I feel as though I've disqualified myself from having a fruitful life, marriage, etc. because of this sin. I have failed so badly that even I know God forgives, I fear that if those I love knew what I did they would reject me, and that is such a lonely feeling. I feel like I've permanently stifled my social and spiritual life, and at the risk of being repetitive, there is so much pain.
Meanwhile I'm supposed to do assignments and exams and go job hunting lol. I find myself wishing Jesus would come back now, or that he'd take me in my sleep, because I don't know any way out of this pit.

I don't exactly have a question here, maybe just a request for prayer and encouragement/ direction on how to deal with this, or people who feel similarly.

A tad dramatic/ heavy for this forum perhaps, apologies if so.
 
2Cor 10:4 (For the weapons of our warfare are not carnal, but mighty through God to the pulling down of strong holds;)
2Cor 10:5 Casting down imaginations, and every high thing that exalteth itself against the knowledge of God, and bringing into captivity every thought to the obedience of Christ;
2Cor 10:6 And having in a readiness to revenge all disobedience, when your obedience is fulfilled.
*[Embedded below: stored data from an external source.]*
(* ===== verification/GL.v ===== *)
(** * The graphics-submission collaborator: commands and the GL state machine

    The renderer talks to OpenGL and to the framework's [Shader], [FBO],
    [Texture] and [Mesh] classes.  The spec treats that layer as an opaque
    service; the renderer's behaviour is what it submits.  This file fixes
    the vocabulary of submissions ([GLCmd]: capability toggles, blend and
    depth functions, shader enable, uniform uploads, draws, render-target
    binds, clears, viewports, texture copies) and the state machine that
    OpenGL runs on it ([gl_step]): which capabilities are on, the blend and
    depth functions, the bound program and render target, and the uniform
    values of each program.  [draws_from] lists every draw with the state in
    force when it was submitted; the pass theorems are stated on it. *)

From S2P Require Import Prelude Enums Geometry.

(** Capabilities toggled with [glEnable]/[glDisable]. *)
Inductive GLCap := CAP_BLEND | CAP_DEPTH_TEST | CAP_CULL_FACE | CAP_SCISSOR_TEST.

(** Blend factors of [glBlendFunc]. *)
Inductive GLFactor := GL_ONE | GL_SRC_ALPHA | GL_ONE_MINUS_SRC_ALPHA.

(** Depth functions of [glDepthFunc]. *)
Inductive GLDepth := GL_LESS | GL_LEQUAL.

(** Textures the renderer binds, by owner. *)
Inductive Tex :=
| TexWhite | TexBlack | TexGreen
| TexMaterial (mesh : nat) (slot : nat)   (** a material texture of the call's mesh *)
| TexShadow (light : nat)                 (** [light->shadow_fbo->depth_texture] *)
| TexAtlas                                (** [atlas->depth_texture] *)
| TexGBuffer (i : nat) | TexGBufferDepth   (** [gbuffers_fbo] targets *)
| TexDecal (i : nat)                      (** [decals_fbo] targets *)
| TexIllum | TexIllumDepth                (** [illumination_fbo] *)
| TexIllumBlurred                         (** [illumination_fbo_blurred] *)
| TexBloom                                (** [bloom_fbo] *)
| TexPing | TexPong
| TexSSAO (i : nat)
| TexProbes                               (** [probes_texture] *)
| TexCubemap (probe : nat)                (** a reflection probe's cubemap *)
| TexEnvironment | TexNoise
| TexAO                                   (** the legacy renderer's [ao_buffer] *)
| TexFile (path : string).                 (** [Texture::Get(path)] *)

(** Render targets the renderer binds. *)
Inductive Target :=
| FboShadow (light : nat) | FboAtlas | FboGBuffers | FboDecals | FboIllum
| FboIllumBlurred | FboBloom | FboSSAO | FboIrr | FboReflections (probe face : nat)
| FboOf (t : Tex)                         (** [Texture::getGlobalFBO(t)] *)
| Screen.

(** What a draw submits. *)
Inductive DrawSrc :=
| DrawMesh (mesh : nat)          (** [mesh->render(GL_TRIANGLES)] *)
| DrawQuad                       (** a full-screen quad / [toViewport] *)
| DrawSphere                     (** [data/meshes/sphere.obj] *)
| DrawCube.                      (** the decal box *)

#[export] Instance GLCap_eq_dec : EqDecision GLCap. Proof. solve_decision. Defined.
#[export] Instance GLFactor_eq_dec : EqDecision GLFactor. Proof. solve_decision. Defined.
#[export] Instance GLDepth_eq_dec : EqDecision GLDepth. Proof. solve_decision. Defined.
#[export] Instance Tex_eq_dec : EqDecision Tex. Proof. solve_decision. Defined.
#[export] Instance Target_eq_dec : EqDecision Target. Proof. solve_decision. Defined.
#[export] Instance DrawSrc_eq_dec : EqDecision DrawSrc. Proof. solve_decision. Defined.

Section GLModel.
Context `{Geometry}.

(** A uniform value ([setUniform], [setVector3], [setTexture], the array
    setters). *)
Inductive UValue :=
| UBool (b : bool) | UInt (z : Z) | UFloat (q : Q) | UVec3 (v : Vec3) | UVec4 (v : Vec3) (a : Q)
| UMat (m : Mat44) | UTex (t : Tex) (slot : Z)
| UNoTex (slot : Z)            (** [setUniform(name, (Texture* )NULL, slot)] *)
| UVec2 (x y : Q)
| UVec3Arr (vs : list Vec3) | UVec2Arr (vs : list (Q * Q)) | UFloatArr (qs : list Q) | UIntArr (zs : list Z)
| UMatArr (ms : list Mat44).

Inductive GLCmd :=
| Enable (c : GLCap) | Disable (c : GLCap)
| BlendFunc (src dst : GLFactor)
| DepthFunc (f : GLDepth)
| FrontFaceCW (cw : bool)
| ColorMask (on : bool)
| ShaderOn (prog : string) | ShaderOff
| Uniform (name : string) (v : UValue)
| Draw (d : DrawSrc)
| Bind (f : Target) | Unbind (f : Target)
| Clear (color depth : bool)
| Viewport (x y w h : Z) | Scissor (x y w h : Z)
| DrawBuffer (i : option nat)     (** [fbo->enableSingleBuffer(i)]; [None]: [enableAllBuffers()] *)
| CopyTex (src : Tex) (dst : option Tex)
| Upload (t : Tex) (rows : list (list Vec3))  (** [t->upload(...)]: the texture rows written *)
| TexNearest (t : Tex)            (** [glTexParameteri] of both filters to [GL_NEAREST] on [t] *)
| GenMipmaps (t : Tex).           (** [t->generateMipmaps()] *)

(** [texture->toViewport(shader)] of the framework (texture.cpp, not
    under src/): the texture on slot 0 of the enabled shader, drawn on a
    full-screen quad. *)
Definition to_viewport (t : Tex) : list GLCmd := [Uniform "u_texture" (UTex t 0); Draw DrawQuad].

Record GLState := {
  gs_caps : list GLCap;                       (** enabled capabilities *)
  gs_blend_func : GLFactor * GLFactor;
  gs_depth_func : GLDepth;
  gs_program : option string;
  gs_target : Target;
  gs_uniforms : list (string * string * UValue)  (** newest first *)
}.

Definition gs_on (s : GLState) (c : GLCap) : bool := bool_decide (c ∈ gs_caps s).

Definition set_caps (s : GLState) (cs : list GLCap) : GLState :=
  {| gs_caps := cs; gs_blend_func := gs_blend_func s; gs_depth_func := gs_depth_func s;
     gs_program := gs_program s; gs_target := gs_target s; gs_uniforms := gs_uniforms s |}.

(** The OpenGL state machine on one command. *)
Definition gl_step (s : GLState) (c : GLCmd) : GLState :=
  match c with
  | Enable k => set_caps s (k :: filter (fun k' => k' ≠ k) (gs_caps s))
  | Disable k => set_caps s (filter (fun k' => k' ≠ k) (gs_caps s))
  | BlendFunc a b =>
      {| gs_caps := gs_caps s; gs_blend_func := (a, b); gs_depth_func := gs_depth_func s;
         gs_program := gs_program s; gs_target := gs_target s; gs_uniforms := gs_uniforms s |}
  | DepthFunc f =>
      {| gs_caps := gs_caps s; gs_blend_func := gs_blend_func s; gs_depth_func := f;
         gs_program := gs_program s; gs_target := gs_target s; gs_uniforms := gs_uniforms s |}
  | ShaderOn p =>
      {| gs_caps := gs_caps s; gs_blend_func := gs_blend_func s; gs_depth_func := gs_depth_func s;
         gs_program := Some p; gs_target := gs_target s; gs_uniforms := gs_uniforms s |}
  | ShaderOff =>
      {| gs_caps := gs_caps s; gs_blend_func := gs_blend_func s; gs_depth_func := gs_depth_func s;
         gs_program := None; gs_target := gs_target s; gs_uniforms := gs_uniforms s |}
  | Uniform n v =>
      match gs_program s with
      | Some p =>
          {| gs_caps := gs_caps s; gs_blend_func := gs_blend_func s; gs_depth_func := gs_depth_func s;
             gs_program := gs_program s; gs_target := gs_target s;
             gs_uniforms := (p, n, v) :: gs_uniforms s |}
      | None => s
      end
  | Bind f =>
      {| gs_caps := gs_caps s; gs_blend_func := gs_blend_func s; gs_depth_func := gs_depth_func s;
         gs_program := gs_program s; gs_target := f; gs_uniforms := gs_uniforms s |}
  | Unbind _ =>
      {| gs_caps := gs_caps s; gs_blend_func := gs_blend_func s; gs_depth_func := gs_depth_func s;
         gs_program := gs_program s; gs_target := Screen; gs_uniforms := gs_uniforms s |}
  | _ => s
  end.

Definition gl_run (s : GLState) (cs : list GLCmd) : GLState := foldl gl_step s cs.

(** The value of uniform [n] of the bound program. *)
Fixpoint uniform_lookup (p n : string) (us : list (string * string * UValue)) : option UValue :=
  match us with
  | [] => None
  | (p', n', v) :: us' => if bool_decide (p' = p /\ n' = n) then Some v else uniform_lookup p n us'
  end.

Definition uniform_of (s : GLState) (n : string) : option UValue :=
  match gs_program s with
  | Some p => uniform_lookup p n (gs_uniforms s)
  | None => None
  end.

(** Every draw of a command list, with the GL state it was drawn in. *)
Fixpoint draws_from (s : GLState) (cs : list GLCmd) : list (GLState * DrawSrc) :=
  match cs with
  | [] => []
  | Draw d :: cs' => (s, d) :: draws_from s cs'
  | c :: cs' => draws_from (gl_step s c) cs'
  end.
End GLModel.

Section GLProofs.
Context `{Geometry}.

(** A command that only sets a uniform, and its name. *)
Definition is_uniform (c : GLCmd) : Prop := match c with Uniform _ _ => True | _ => False end.
Definition uniform_name (c : GLCmd) : option string := match c with Uniform n _ => Some n | _ => None end.

(** The render state apart from the uniforms. *)
Definition gl_fixed (s : GLState) : list GLCap * (GLFactor * GLFactor) * GLDepth * option string * Target :=
  (gs_caps s, gs_blend_func s, gs_depth_func s, gs_program s, gs_target s).

Lemma gl_run_app s xs ys : gl_run s (xs ++ ys) = gl_run (gl_run s xs) ys.
Proof. unfold gl_run. apply foldl_app. Qed.

Lemma draws_from_app s xs ys :
  draws_from s (xs ++ ys) = draws_from s xs ++ draws_from (gl_run s xs) ys.
Proof.
  revert s. induction xs as [|c xs IH]; intros s; [done|].
  destruct c; cbn [draws_from app]; rewrite IH; reflexivity.
Qed.

Lemma gl_run_cons s c cs : gl_run s (c :: cs) = gl_run (gl_step s c) cs.
Proof. done. Qed.

Lemma gl_fixed_uniform s n v : gl_fixed (gl_step s (Uniform n v)) = gl_fixed s.
Proof. unfold gl_fixed, gl_step. destruct (gs_program s) eqn:E; cbn; by rewrite ?E. Qed.

Lemma run_uniforms s cs :
  Forall is_uniform cs -> draws_from s cs = [] /\ gl_fixed (gl_run s cs) = gl_fixed s.
Proof.
  revert s. induction cs as [|c cs IH]; intros s Hu; [done|].
  apply Forall_cons in Hu as [Hc Hu]. destruct c; try done. cbn [draws_from].
  rewrite gl_run_cons. destruct (IH (gl_step s (Uniform name v)) Hu) as [-> ->].
  split; [done|]. apply gl_fixed_uniform.
Qed.

Lemma uniform_of_other s c n :
  is_uniform c -> uniform_name c ≠ Some n -> uniform_of (gl_step s c) n = uniform_of s n.
Proof.
  destruct c as [| | | | | | | | n' v | | | | | | | | | | | ]; try done. intros _ Hn. cbn in Hn.
  unfold uniform_of, gl_step. destruct (gs_program s) as [p|] eqn:E; cbn; rewrite ?E; [|done].
  cbn. rewrite bool_decide_false; [done|]. intros [_ ->]. by apply Hn.
Qed.

Lemma uniform_of_run_other s cs n :
  Forall (fun c => is_uniform c /\ uniform_name c ≠ Some n) cs ->
  uniform_of (gl_run s cs) n = uniform_of s n.
Proof.
  revert s. induction cs as [|c cs IH]; intros s Hu; [done|].
  apply Forall_cons in Hu as [[Hc Hn] Hu]. rewrite gl_run_cons, IH by done.
  by apply uniform_of_other.
Qed.

Lemma uniform_of_set s n v p :
  gs_program s = Some p -> uniform_of (gl_step s (Uniform n v)) n = Some v.
Proof. intros Hp. unfold uniform_of, gl_step. rewrite Hp. cbn. rewrite ?Hp. cbn. by rewrite bool_decide_true. Qed.

Lemma gs_on_enable s k k' : gs_on (gl_step s (Enable k)) k' = bool_decide (k' = k) || gs_on s k'.
Proof.
  unfold gs_on. cbn. destruct (decide (k' = k)) as [->|Hne].
  - rewrite (bool_decide_eq_true_2 (k = k)) by done. apply bool_decide_eq_true_2. by apply elem_of_cons; left.
  - rewrite (bool_decide_eq_false_2 (k' = k)) by done. cbn [orb]. apply bool_decide_ext.
    rewrite elem_of_cons, list_elem_of_filter. naive_solver.
Qed.

Lemma gs_on_disable s k k' : gs_on (gl_step s (Disable k)) k' = bool_decide (k' ≠ k) && gs_on s k'.
Proof.
  unfold gs_on. cbn. destruct (decide (k' = k)) as [->|Hne].
  - rewrite (bool_decide_eq_false_2 (k ≠ k)) by tauto. apply bool_decide_eq_false_2.
    rewrite list_elem_of_filter. tauto.
  - rewrite (bool_decide_eq_true_2 (k' ≠ k)) by done. cbn [andb]. apply bool_decide_ext.
    rewrite list_elem_of_filter. naive_solver.
Qed.

Lemma gl_fixed_eq s s' :
  gl_fixed s' = gl_fixed s ->
  gs_caps s' = gs_caps s /\ gs_blend_func s' = gs_blend_func s /\ gs_depth_func s' = gs_depth_func s /\
  gs_program s' = gs_program s /\ gs_target s' = gs_target s.
Proof. unfold gl_fixed. intros [= -> -> -> -> ->]. auto. Qed.

Lemma gs_on_fixed s s' k : gl_fixed s' = gl_fixed s -> gs_on s' k = gs_on s k.
Proof. unfold gl_fixed, gs_on. by intros [= -> _ _ _ _]. Qed.

(** A uniform upload whose name is not among [ns], as a boolean test that
    evaluates on command lists with symbolic payloads. *)
Definition uniform_avoids (ns : list string) (c : GLCmd) : bool :=
  match c with Uniform n _ => bool_decide (n ∉ ns) | _ => false end.

Lemma uniform_avoids_spec ns cs :
  forallb (uniform_avoids ns) cs = true ->
  Forall is_uniform cs /\ forall n, n ∈ ns -> Forall (fun c => is_uniform c /\ uniform_name c ≠ Some n) cs.
Proof.
  rewrite forallb_forall. intros Hc. split.
  - apply Forall_forall. intros c Hin. specialize (Hc c (proj1 (list_elem_of_In _ _) Hin)).
    by destruct c.
  - intros n Hn. apply Forall_forall. intros c Hin. specialize (Hc c (proj1 (list_elem_of_In _ _) Hin)).
    destruct c; try done. cbn in *. apply bool_decide_eq_true in Hc. split; [done|]. congruence.
Qed.

Lemma avoids_draws s ns cs :
  forallb (uniform_avoids ns) cs = true -> draws_from s cs = [] /\ gl_fixed (gl_run s cs) = gl_fixed s.
Proof. intros Hc. apply run_uniforms, (uniform_avoids_spec ns cs Hc). Qed.

Lemma avoids_uniform_of s ns cs n :
  forallb (uniform_avoids ns) cs = true -> n ∈ ns -> uniform_of (gl_run s cs) n = uniform_of s n.
Proof. intros Hc Hn. apply uniform_of_run_other, (uniform_avoids_spec ns cs Hc), Hn. Qed.
(** The last upload of [n] before a run of other uniforms is the value
    [n] has after it. *)
Lemma uniform_of_set_run s p n v cs :
  gs_program s = Some p -> forallb (uniform_avoids [n]) cs = true ->
  uniform_of (gl_run (gl_step s (Uniform n v)) cs) n = Some v.
Proof.
  intros Hp Hc. erewrite avoids_uniform_of by (done || set_solver). by eapply uniform_of_set.
Qed.

(** Capability, blend and depth commands leave the uniforms alone. *)
Lemma uniform_of_state_cmd s c n :
  match c with Enable _ | Disable _ | BlendFunc _ _ | DepthFunc _ => True | _ => False end ->
  uniform_of (gl_step s c) n = uniform_of s n.
Proof. destruct c; done. Qed.

Lemma avoids_sub ns ns' cs :
  (forall n, n ∈ ns' -> n ∈ ns) -> forallb (uniform_avoids ns) cs = true -> forallb (uniform_avoids ns') cs = true.
Proof.
  intros Hsub. rewrite !forallb_forall. intros Hc x Hx. specialize (Hc x Hx).
  destruct x; try done. cbn in *. rewrite bool_decide_eq_true in *. naive_solver.
Qed.

End GLProofs.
Col 3:1 If ye then be risen with Christ, seek those things which are above, where Christ sitteth on the right hand of God.
Col 3:2 Set your affection on things above, not on things on the earth.
Col 3:3 For ye are dead, and your life is hid with Christ in God.
Col 3:4 When Christ, who is our life, shall appear, then shall ye also appear with him in glory. (Please read Colossians 3:1-17)

God knows what we struggle with and is our help in times of need.

I do not know if you are Spiritually born again and indwelled with the Holy Spirit, John 3:5-7, as that is very important in developing your relationship with Christ. The more you draw into Jesus he will help you come out of the deep and dark places you are in as you come into His marvelous light. Obedience to His word will put you on the path of God's righteousness as He takes these desires away from you.

You will need to put forth the effort as Jesus will help you along the way as you lean into Him.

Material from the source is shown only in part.